Breast cancer is the most common cancer in women and usually originates from the epithelial cells of the mammary duct. During the earliest stage, the tumor cells remain trapped inside the duct, generating an indolent “Ductal Carcinoma In Situ” (DCIS). However, DCIS cells can break the wall of the mammary duct, invade the surrounding stromal tissue, and metastasize to other organs. Unfortunately, the mechanisms that trigger this invasion remain elusive. One hypothesis is that the harsh microenvironment (i.e., hypoxia, nutrient-starvation) of DCIS leads to epithelial cell invasion into the stroma. In this work, a microfluidic DCIS model was developed including DCIS and normal epithelial cells, fibroblasts, and blood vessel-like structures.

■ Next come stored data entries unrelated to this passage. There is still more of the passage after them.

(* ===== verification/Identity.v ===== *)
(** The identity generation coordinator
    (crates/backend/nomifun-browser-platform/src/identity.rs): which canonical
    snapshot of the authenticated browser identity a replica may use.  Every
    method holds the mutex for its whole body. *)
From S2P Require Import Prelude BrowserTypes.

Inductive SnapshotComponentCoverage := AllOrigins | CurrentOrigin | NotIncluded.

Record SnapshotCoverage := {
  sc_current_origin : option string;
  cookies : SnapshotComponentCoverage;
  local_storage : SnapshotComponentCoverage;
  indexed_db : SnapshotComponentCoverage;
  cache : SnapshotComponentCoverage;
  service_workers : SnapshotComponentCoverage;
  session_storage : SnapshotComponentCoverage;
  passkeys : SnapshotComponentCoverage;
  device_bound_credentials : SnapshotComponentCoverage;
}.
Definition current_origin (origin : string) : SnapshotCoverage :=
  Build_SnapshotCoverage (Some origin) AllOrigins CurrentOrigin CurrentOrigin
    NotIncluded NotIncluded NotIncluded NotIncluded NotIncluded.
Definition cookies_only : SnapshotCoverage :=
  Build_SnapshotCoverage None AllOrigins NotIncluded NotIncluded
    NotIncluded NotIncluded NotIncluded NotIncluded NotIncluded.

Record CanonicalIdentitySnapshot := {
  generation : N;
  snap_issued_at_ms : N;
  coverage : SnapshotCoverage;
}.

(** ** Errors *)

Definition identity_generation_exhausted : BrowserPlatformError :=
  new_error BrowserUnavailable "The browser identity generation cannot be advanced." false
    "Restart the application before publishing another identity snapshot.".
Definition identity_lock_error : BrowserPlatformError :=
  new_error BrowserUnavailable "Browser identity coordination is temporarily unavailable." true
    "Retry after the browser platform is ready.".
Definition no_snapshot_error (requested : option N) : BrowserPlatformError :=
  with_metadata (new_error NeedsPrimaryIdentity
    "No authenticated browser identity snapshot is available." true
    "Open the Primary browser identity and publish a fresh snapshot.")
    (JObj (match requested with Some r => [("requested_generation", JNum r)] | None => [] end ++
      [("current_generation", JNull); ("snapshot_available", JBool false);
       ("refresh_required", JBool true)])).
Definition stale_identity_error (requested : N) (current : CanonicalIdentitySnapshot) :
    BrowserPlatformError :=
  let relation := if (requested <? generation current)%N then "older" else "newer" in
  with_metadata (new_error IdentityReplicaStale
    "The authenticated browser identity generation is not current." true
    "Reopen the replica from the browser session hub.")
    (JObj [("requested_generation", JNum requested);
           ("current_generation", JNum (generation current));
           ("snapshot_available", JBool true);
           ("snapshot_issued_at_ms", JNum (snap_issued_at_ms current));
           ("generation_relation", JStr relation); ("refresh_required", JBool true)]).
Definition invalidated_identity_error (requested : N) (current : CanonicalIdentitySnapshot) :
    BrowserPlatformError :=
  with_metadata (new_error IdentityReplicaStale
    "The authenticated browser identity generation was invalidated after Primary refresh failed."
    true "Capture and publish the Primary browser identity again.")
    (JObj [("requested_generation", JNum requested);
           ("current_generation", JNum (generation current));
           ("snapshot_available", JBool true);
           ("snapshot_issued_at_ms", JNum (snap_issued_at_ms current));
           ("snapshot_stale", JBool true); ("generation_relation", JStr "invalidated");
           ("refresh_required", JBool true)]).
Definition stale_snapshot_requires_primary_error (current : CanonicalIdentitySnapshot) :
    BrowserPlatformError :=
  with_metadata (new_error NeedsPrimaryIdentity
    "The authenticated browser identity snapshot requires a fresh Primary capture." true
    "Capture and publish the Primary browser identity again.")
    (JObj [("current_generation", JNum (generation current));
           ("snapshot_available", JBool true);
           ("snapshot_issued_at_ms", JNum (snap_issued_at_ms current));
           ("snapshot_stale", JBool true); ("refresh_required", JBool true)]).
Definition payload_unavailable_error (requested : N) (current : CanonicalIdentitySnapshot) :
    BrowserPlatformError :=
  with_metadata (new_error NeedsPrimaryIdentity
    "The authenticated browser identity payload is unavailable." true
    "Capture and publish the Primary browser identity again.")
    (JObj [("requested_generation", JNum requested);
           ("current_generation", JNum (generation current));
           ("snapshot_available", JBool false); ("refresh_required", JBool true)]).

Optical metabolic imaging (OMI) of the metabolic co-factors NAD(P)H and FAD was used to assess spatial gradients in metabolism within the microfluidic model. We observed that the epithelial cells hindered the penetration of nutrients inside the lumen, and led to severe hypoxia. This hypoxia exerted OMI-measured metabolic changes in both normal and DCIS cells. Nuclear magnetic resonance (NMR) metabolomics analysis showed DCIS-specific metabolic differences compared with normal cells, in agreement with OMI results. Metabolic changes included an increase in glycolysis products and production of cancer-associated metabolites. A hypoxia-activated prodrug (Tirapazamine) selectively destroyed the hypoxic tumor cells inside the lumen, without affecting cells at the lumen surface or the fibroblasts in the matrix. In the future, OMI of this microfluidic model will be used to test metabolic therapies that prevent the growth of DCIS into an invasive tumor.